In ogni caso, The End of an Ear è sempre stato – e lo era già all’epoca – non solo il mio disco a firma del solo Wyatt preferito, ma uno degli album per me più creativi ed esilaranti provenienti da quella scena (e, quindi, da tutto il prog anni Settanta): lo comprai in cd (Esoteric Recordings ECLEC 2324, 2012) al mio primo anno di triennale proprio al Disco Club di Genova, dove qualche mese prima avevo comprato anche Shooting at the Moon di Kevin Ayers (Harvest, EMI 07243-582777-2-2, 2011) e Flying Teapot dei Gong (Charly Records SNAP 025 CD, 2005) – a riprova della fissa per Canterbury. Mi ha sempre stupito come all’interno di un genere così apprezzato (almeno di facciata) per la sua quirkiness, il suo gusto per l’eccentricità sopra le righe e per i flirt con generi meno popular come il jazz e certe avanguardie elettroniche anni Settanta, uno dei dischi che incarna maggiormente questo spirito libero sia così snobbato quando non sminuito – tanto dal pubblico quanto dalla critica – in favore del celeberrimo successore che, pur con tutto il suo contesto tragico e commovente, è estremamente più inquadrato e accessibile. Di più: mi sono completamente alieni i motivi per cui una persona che ama i Soft Machine di Rivmic Melodies (da Volume Two) o Moon in June non preferisca di ufficio The End of an Ear a tutta la produzione “non-bipede” di Wyatt, visto che è proprio questo il disco che prosegue nello stile patafisico e dadaista di quelle composizioni, in un ponte improbabile eppure esilarante tra le bizzarrie dei Goons e le ultime frontiere del jazz e del prog (che nel Regno Unito degli anni Settanta si mescolavano senza soluzione di continuità a più riprese). Su The End of an Ear suonano Elton Dean e Mark Charig, ci sono dediche a Nick Evans e a Carla Bley, ci sono interpretazioni surrealiste della Las Vegas Tango di Gil Evans; e in più c’è la sfrenata fantasia di Wyatt, che si lancia in alcune delle più visionarie sperimentazioni vocali della sua carriera, scrivendo nel frattempo pezzi dal passo ritmico impestato e dagli arrangiamenti pazzeschi, in una naturale evoluzione dello stile inclassificabile che aveva messo a punto a partire da quando era ancora un membro dei Soft Machine (cfr. la sua demo registrata per CBS nel 1969 pubblicata dalla Cuneiform nel 2013).
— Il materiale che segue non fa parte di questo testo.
(** ** One delivery without interference *)

Section outcome.
Context {S I K V : Type} `{OutboxLaws S I} `{Broker K V}.

(** What a delivery does to the rows and the broker. *)
Definition delivered (message : OutboxEvent I → Message V) (cfg : Config) (env : DeliverEnv)
    (rows : gmap string (Row I)) (k : K) (r : result unit) (rows' : gmap string (Row I)) (k' : K) : Prop :=
  match sql_claim ob_none (de_claim env) (workerID cfg) (cfg_lease cfg) rows with
  | (Err e, _) => r = Err e ∧ rows' = rows ∧ k' = k
  | (Ok ev, claimed) =>
      let '(out, k1) := write_message (message ev) k in
      k' = k1 ∧
      match out with
      | Ok _ => r = Ok tt ∧ ∃ row, claimed !! ev_id ev = Some row ∧
          rows' = <[ev_id ev := publish_row (de_db_now env) row]> claimed
      | Err e =>
          if failure_ok (trim_space (error_text e)) then
            r = Err e ∧ ∃ row, claimed !! ev_id ev = Some row ∧
              rows' = <[ev_id ev := fail_row (de_now env + backoff (ev_attempts ev) (maxBackoff cfg))
                                     (trim_space (error_text e)) row]> claimed
          else is_ok r = false ∧ rows' = claimed
      end
  end.

Lemma claimed_owned none env worker lease (rows : gmap string (Row I)) ev claimed ownership g :
  sql_claim none env worker lease rows = (Ok ev, claimed) →
  ∃ row, claimed !! ev_id ev = Some row ∧
    sql_update_owned ownership g (ev_id ev) worker claimed = (Ok tt, <[ev_id ev := g row]> claimed).
Proof.
  intros (r&Hr&Hc&->&_)%sql_claim_Ok. eexists. split; [apply lookup_insert_eq|].
  apply sql_update_Ok. eexists. split; [apply lookup_insert_eq|]. split; [done|]. split; [|done].
  unfold claimable in Hc. bprop. destruct Hc as [[[_ Hp] _] _]. by apply bool_decide_eq_true in Hp.
Qed.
Un album bellissimo che necessita urgentemente di una riscoperta.
Bonus: The Quintet – Jazz at the Massey Hall (Original Jazz Classics 0025218604420, 2006)
Qualche sera fa volevo mettere il cd di questo classico del bebop anni Cinquanta, comprato mi pare dal Discomane (Milano) ad altezza 2014/2015. L’ho cercato sotto la Q (la mia collezione è ordinata in ordine alfabetico per artista), poi sotto la M e la P (perché ci suonano Charles Mingus e Charlie Parker), poi ho controllato tutti i miei cd uno a uno temendo che mia madre spolverando avesse violato sacrilegamente l’ordine dei miei dischi. Zero. Infine, dubitando della mia memoria, sono andato sul mio profilo Discogs e l’ho cercato lì: a quanto pare non l’ho mai avuto e sono stato per un buon paio di minuti in balìa di una allucinazione. A volte va così.